Airport: The airport is in the midst of a $1.8 billion expansion.

May 16, 2004|By Rona Kobell | Rona Kobell,SUN STAFF

Baltimore-Washington International Airport has grown from a sleepy airfield nestled among strawberry patches a few decades ago to a bustling hub for regional travelers.

Passengers from as far as Northern Virginia and Pennsylvania routinely choose the airport for its low fares, thanks to budget carriers such as Southwest and AirTran. Nearly 50,000 people pass through BWI each day, and that number seems to be growing each year.

The airport is poised to get even bigger to keep up with projected business growth. A $1.8 billion expansion is well under way, bringing the airport new gates, more restaurants, increased parking and more flight choices.

The expansion is to be finished in 2006, but several changes at the Linthicum airport are apparent. A 93-acre rental car facility opened in December, freeing up spots in the short-term garage that were used for rental cars. Shuttle buses powered by natural gas ferry passengers to the new facility, in the Harmans neighborhood, about every 10 minutes.

"With the amount of traveling these buses do, it's nice to know that we're doing something good for the environment at the same time," said BWI spokeswoman Tracy Newman.

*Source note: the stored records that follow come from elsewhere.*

(* ===== verification/Prog.v ===== *)
(** * Effectful programs and their traces

    Trusted code that awaits other components is a program tree: it returns,
    raises, or asks a question of its environment and continues with the
    answer.  The environment is arbitrary; a trace lists the questions together
    with the answers they got.  A task can be cancelled at any [await], so a
    trace may also stop before the program ends ([Cut]). *)
From S2P Require Import Prelude.

Section Prog.
Context {Q : Type} {ans : Q -> Type}.

#[warnings="-register-all"]
Inductive prog (A : Type) : Type :=
| Ret (a : A)
| Throw (e : exn)
| Call (q : Q) (k : ans q -> prog A).
Arguments Ret {A} a.
Arguments Throw {A} e.
Arguments Call {A} q k.

Definition ask (q : Q) : prog (ans q) := Call q Ret.

Fixpoint bind {A B : Type} (p : prog A) (f : A -> prog B) : prog B :=
  match p with
  | Ret a => f a
  | Throw e => Throw e
  | Call q k => Call q (fun a => bind (k a) f)
  end.

(** [except Exception]: everything but a cancellation *)
Definition catchable (e : exn) : bool := negb (bool_decide (e = CancelledError)).

Fixpoint catch {A : Type} (p : prog A) (h : exn -> prog A) : prog A :=
  match p with
  | Ret a => Ret a
  | Throw e => if catchable e then h e else Throw e
  | Call q k => Call q (fun a => catch (k a) h)
  end.

(** [except asyncio.CancelledError] *)
Fixpoint on_cancel {A : Type} (p : prog A) (h : prog A) : prog A :=
  match p with
  | Ret a => Ret a
  | Throw e => if decide (e = CancelledError) then h else Throw e
  | Call q k => Call q (fun a => on_cancel (k a) h)
  end.

(** [try: p finally: f] *)
Fixpoint finally {A : Type} (p : prog A) (f : prog unit) : prog A :=
  match p with
  | Ret a => bind f (fun _ => Ret a)
  | Throw e => bind f (fun _ => Throw e)
  | Call q k => Call q (fun a => finally (k a) f)
  end.

Definition lift {A : Type} (r : res A) : prog A :=
  match r with Ok a => Ret a | Raise e => Throw e end.

(** ** Traces *)
Definition event : Type := { q : Q & ans q }.

Inductive outcome (A : Type) : Type :=
| Done (a : A)
| Thrown (e : exn)
| Cut.
Arguments Done {A} a.
Arguments Thrown {A} e.
Arguments Cut {A}.

Fixpoint run_to {A : Type} (p : prog A) (t : list event) (o : outcome A) : Prop :=
  match p with
  | Ret a => t = [] /\ (o = Done a \/ o = Cut)
  | Throw e => t = [] /\ (o = Thrown e \/ o = Cut)
  | Call q k =>
      (t = [] /\ o = Cut) \/
      exists (a : ans q) t', t = existT q a :: t' /\ run_to (k a) t' o
  end.

(** Running a program against a stateful environment *)
Fixpoint interp {A S : Type} (env : forall q : Q, S -> ans q * S) (p : prog A) (s : S) :
    list event * outcome A * S :=
  match p with
  | Ret a => ([], Done a, s)
  | Throw e => ([], Thrown e, s)
  | Call q k =>
      let '(a, s1) := env q s in
      let '(t, o, s2) := interp env (k a) s1 in
      (existT q a :: t, o, s2)
  end.

Lemma interp_run_to {A S : Type} (env : forall q : Q, S -> ans q * S) (p : prog A) s :
  run_to p (interp env p s).1.1 (interp env p s).1.2.
Proof.
  revert s. induction p as [a|e|q k IH]; intros s; simpl; auto.
  destruct (env q s) as [a s1]. specialize (IH a s1).
  destruct (interp env (k a) s1) as [[t o] s2]. simpl in *. right. eauto.
Qed.

(** A program can be stopped after any prefix of its trace. *)
Lemma run_to_take {A : Type} (p : prog A) t o n : run_to p t o -> run_to p (take n t) Cut.
Proof.
  revert t n. induction p as [a|e|q k IH]; intros t n; simpl.
  - intros [-> _]. rewrite take_nil. auto.
  - intros [-> _]. rewrite take_nil. auto.
  - intros [[-> ->]|(a & t' & -> & Hrun)]; [rewrite take_nil; auto|].
    destruct n as [|n]; simpl; [auto|]. right. exists a, (take n t'). split; [done|]. by eapply IH.
Qed.

(** ** Reasoning about all traces

    [wp I p h R E]: started after the history [h] (newest event first), every
    event of [p] satisfies [I] with respect to the history before it; if [p]
    returns [a] then [R a], and if it raises [e] then [E e], holds of the
    history at that point. *)
Fixpoint wp {A : Type} (I : list event -> event -> Prop) (p : prog A) (h : list event)
    (R : A -> list event -> Prop) (E : exn -> list event -> Prop) : Prop :=
  match p with
  | Ret a => R a h
  | Throw e => E e h
  | Call q k => forall a, I h (existT q a) /\ wp I (k a) (existT q a :: h) R E
  end.

Lemma wp_bind {A B : Type} I (p : prog A) (f : A -> prog B) h R E :
  wp I p h (fun a h' => wp I (f a) h' R E) E -> wp I (bind p f) h R E.
Proof.
  revert h. induction p as [a|e|q k IH]; intros h Hwp; simpl in *; [done..|].
  intros a. destruct (Hwp a). eauto.
Qed.

Lemma wp_mono {A : Type} (I I' : list event -> event -> Prop) (p : prog A) h R R' E E' :
  (forall h e, I h e -> I' h e) -> (forall a h, R a h -> R' a h) -> (forall e h, E e h -> E' e h) ->
  wp I p h R E -> wp I' p h R' E'.
Proof.
  intros HI HR HE. revert h. induction p as [a|e|q k IH]; intros h Hwp; simpl in *; [auto..|].
  intros a. destruct (Hwp a). eauto.
Qed.

Lemma wp_catch {A : Type} I (p : prog A) f h R E :
  wp I p h R (fun e h' => if catchable e then wp I (f e) h' R E else E e h') ->
  wp I (catch p f) h R E.
Proof.
  revert h. induction p as [a|e|q k IH]; intros h Hwp; simpl in *; [done|by destruct (catchable e)|].
  intros a. destruct (Hwp a). eauto.
Qed.

Lemma wp_on_cancel {A : Type} I (p : prog A) k h R E :
  wp I p h R (fun e h' => if decide (e = CancelledError) then wp I k h' R E else E e h') -> wp I (on_cancel p k) h R E.
Proof.
  revert h. induction p as [a|e|q k' IH]; intros h Hwp; simpl in *; [done|by destruct (decide (e = CancelledError))|].
  intros a. destruct (Hwp a). eauto.
Qed.

Lemma wp_finally {A : Type} I (p : prog A) f h R E :
  wp I p h (fun a h' => wp I f h' (fun _ h'' => R a h'') E) (fun e h' => wp I f h' (fun _ h'' => E e h'') E) -> wp I (finally p f) h R E.
Proof.
  revert h. induction p as [a|e|q k IH]; intros h Hwp; simpl in *; [by apply wp_bind..|]. intros a. destruct (Hwp a). eauto.
Qed.

(** Two postconditions are one. *)
Lemma wp_and {A : Type} I (p : prog A) h (R R' : A -> list event -> Prop) (E E' : exn -> list event -> Prop) :
  wp I p h R E -> wp I p h R' E' -> wp I p h (fun a h' => R a h' /\ R' a h') (fun e h' => E e h' /\ E' e h').
Proof.
  revert h. induction p as [a|e|q k IH]; intros h H1 H2; simpl in *; [done..|]. intros a. destruct (H1 a), (H2 a). eauto.
Qed.

Lemma wp_lift {A : Type} I (r : res A) h R E :
  (forall a, r = Ok a -> R a h) -> (forall e, r = Raise e -> E e h) -> wp I (lift r) h R E.
Proof. destruct r; simpl; eauto. Qed.

Lemma wp_ask I (q : Q) h R E :
  (forall a, I h (existT q a) /\ R a (existT q a :: h)) -> wp I (ask q) h R E.
Proof. done. Qed.

(** What [wp] promises about the traces *)
Theorem wp_sound {A : Type} I (p : prog A) h R E t o :
  wp I p h R E -> run_to p t o ->
  (forall t1 e t2, t = t1 ++ e :: t2 -> I (reverse t1 ++ h) e) /\
  match o with
  | Done a => R a (reverse t ++ h)
  | Thrown e => E e (reverse t ++ h)
  | Cut => True
  end.
Proof.
  revert h t. induction p as [a|e|q k IH]; intros h t Hwp Hrun; simpl in *.
  - destruct Hrun as [-> Ho]. split; [by intros [] ? ?|]. by destruct Ho as [->| ->].
  - destruct Hrun as [-> Ho]. split; [by intros [] ? ?|]. by destruct Ho as [->| ->].
  - destruct Hrun as [[-> ->]|(a & t' & -> & Hrun)]; [split; [by intros [] ? ?|done]|].
    destruct (Hwp a) as [HI Hwp']. destruct (IH a _ _ Hwp' Hrun) as [Hall Hend].
    rewrite reverse_cons, <- app_assoc. simpl. split; [|done].
    intros [|e1 t1] e t2 Heq; simpl in Heq; simplify_eq; [done|].
    rewrite reverse_cons, <- app_assoc. simpl. by apply (Hall t1 e t2).
Qed.
(** ** Programs all of whose events satisfy a predicate *)
Fixpoint all {A : Type} (P : event -> Prop) (p : prog A) : Prop :=
  match p with
  | Ret _ | Throw _ => True
  | Call q k => forall a, P (existT q a) /\ all P (k a)
  end.

Lemma all_bind {A B : Type} P (p : prog A) (f : A -> prog B) :
  all P p -> (forall a, all P (f a)) -> all P (bind p f).
Proof.
  intros Hp Hf. induction p as [a|e|q k IH]; simpl in *; [done..|]. intros a. destruct (Hp a). auto.
Qed.

Lemma all_catch {A : Type} P (p : prog A) f :
  all P p -> (forall e, all P (f e)) -> all P (catch p f).
Proof.
  intros Hp Hf. induction p as [a|e|q k IH]; simpl in *; [done|by destruct (catchable e)|].
  intros a. destruct (Hp a). auto.
Qed.

Lemma all_lift {A : Type} P (r : res A) : all P (lift r).
Proof. by destruct r. Qed.

Lemma all_bind_lift {A B : Type} P (r : res A) (f : A -> prog B) :
  (forall a, r = Ok a -> all P (f a)) -> all P (bind (lift r) f).
Proof. destruct r; simpl; auto. Qed.

Lemma all_ask P (q : Q) : (forall a, P (existT q a)) -> all P (ask q).
Proof. intros HP a. split; [apply HP|done]. Qed.

Lemma all_mono {A : Type} (P P' : event -> Prop) (p : prog A) :
  (forall e, P e -> P' e) -> all P p -> all P' p.
Proof.
  intros HP Hp. induction p as [a|e|q k IH]; simpl in *; [done..|]. intros a. destruct (Hp a). auto.
Qed.

Lemma wp_all {A : Type} I P (p : prog A) h (R : A -> list event -> Prop) E :
  all P p -> (forall h e, P e -> I h e) ->
  (forall a l, Forall P l -> R a (l ++ h)) -> (forall e l, Forall P l -> E e (l ++ h)) ->
  wp I p h R E.
Proof.
  intros Hp HI. revert h. induction p as [a|e|q k IH]; intros h HR HE; simpl in *.
  - by apply (HR a []).
  - by apply (HE e []).
  - intros a. destruct (Hp a) as [HPa Hk]. split; [by apply HI|]. apply IH; [done|..].
    + intros b l Hl. specialize (HR b (l ++ [existT q a])). rewrite <- app_assoc in HR. apply HR.
      apply Forall_app. by repeat constructor.
    + intros e l Hl. specialize (HE e (l ++ [existT q a])). rewrite <- app_assoc in HE. apply HE.
      apply Forall_app. by repeat constructor.
Qed.

(** The condition on events can be exchanged for one that the questions satisfy. *)
Lemma wp_change {A : Type} I I' P (p : prog A) h (R : A -> list event -> Prop) E :
  wp I p h R E -> all P p -> (forall h e, P e -> I' h e) -> wp I' p h R E.
Proof.
  intros Hwp Hp HI'. revert h Hwp. induction p as [a|e|q k IH]; intros h Hwp; simpl in *; [done..|].
  intros a. destruct (Hwp a), (Hp a). auto.
Qed.

(** The two ways of reasoning combined: [wp] plus what the added events are *)
Lemma wp_and_all {A : Type} I P (p : prog A) h (R : A -> list event -> Prop) E :
  all P p -> wp I p h R E ->
  wp I p h (fun a h' => R a h' /\ exists l, h' = l ++ h /\ Forall P l)
    (fun e h' => E e h' /\ exists l, h' = l ++ h /\ Forall P l).
Proof.
  intros Hp Hwp. assert (Hgen : forall h0 l0, h0 = l0 ++ h -> Forall P l0 -> wp I p h0 R E ->
    wp I p h0 (fun a h' => R a h' /\ exists l, h' = l ++ h /\ Forall P l)
      (fun e h' => E e h' /\ exists l, h' = l ++ h /\ Forall P l)); [|by apply (Hgen h [])].
  clear Hwp. induction p as [a|e|q k IH]; intros h0 l0 Hh0 Hl0 Hwp; simpl in *; [by eauto..|].
  intros a. destruct (Hwp a) as [HI Hwp']. destruct (Hp a) as [HPa Hk]. split; [done|].
  apply (IH a Hk _ (existT q a :: l0)); [by rewrite Hh0|by constructor|done].
Qed.
End Prog.

Arguments prog {Q} ans A.
Arguments Ret {Q ans A} a.
Arguments Throw {Q ans A} e.
Arguments Call {Q ans A} q k.
Arguments event {Q} ans.
Arguments Done {A} a.
Arguments Thrown {A} e.
Arguments Cut {A}.

#[global] Arguments wp : simpl never.
#[global] Arguments bind : simpl never.
#[global] Arguments all : simpl never.
#[global] Arguments catch : simpl never.
#[global] Arguments on_cancel : simpl never.
#[global] Arguments finally : simpl never.

Declare Scope prog_scope.
Delimit Scope prog_scope with prog.
Notation "x <-- p ;; k" := (bind p (fun x => k))
  (at level 100, p at next level, right associativity) : prog_scope.
Notation "p ;;; k" := (bind p (fun _ => k)) (at level 100, right associativity) : prog_scope.
Notation "q ~> a" := (existT q a) (at level 60) : prog_scope.
Open Scope prog_scope.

Employee parking has also moved into Harmans, in the form of a 3,400-space parking lot.

Harmans residents have noticed the changes as the rural farms that surrounded them have given way to more airport facilities. The airport's neighbors' committee is working with residents to make sure they're aware of changes.

Passengers will also notice the expanded parking options at BWI. A new daily garage has opened near the Sheraton hotel, offering 8,400 spots. The garage features the computerized "smart park" technology that guides drivers to open spaces.

The first of several new skywalks opened this year, connecting the garage to the concourse.

"Now people can travel from the hourly garage to the terminal without having to walk across the roadways," Newman said.

The airport has improved its signs, using bold colors such as yellow and green that are familiar to travelers who have been to other airports.

And soon, patrons will notice many new concessions in the terminal. BWI is going to expand its offerings to include more shops and restaurants. Currently, the airport has a deli, a Burger King and several souvenir shops.

BWI still is trying to balance its growth with security needs. Not long after the Sept. 11 attacks, BWI was named a model airport for the newly created Transportation Security Administration to test its new technologies. Consultants experimented with techniques to make the lines move efficiently, including using theme-park-style lines and flat-screen televisions to give people instructions.

Some of those trained at BWI moved to other airports and, for a time last year, the lines moved slowly again. But TSA brought in reinforcements, and the checkpoint lines are moving faster.

"Things are starting to pick up," Newman said. "We've been working really closely with TSA to make sure they have what they need."

TSA and BWI officials have said being prepared is key to moving through the lines quickly. They recommend packing all sharp objects in checked luggage. The TSA Web site, www.tsa.gov, gives updates on what is allowed on board airplanes and what isn't. Also, the airport's Web site, www.bwiairport.com, offers traveler tips.

BWI officials are recommending that passengers arrive about 90 minutes before a flight. If travelers arrive much earlier than that, they say, lines can back up.

"Sometimes people get here too early," Newman said, "and everything kind of plays off that."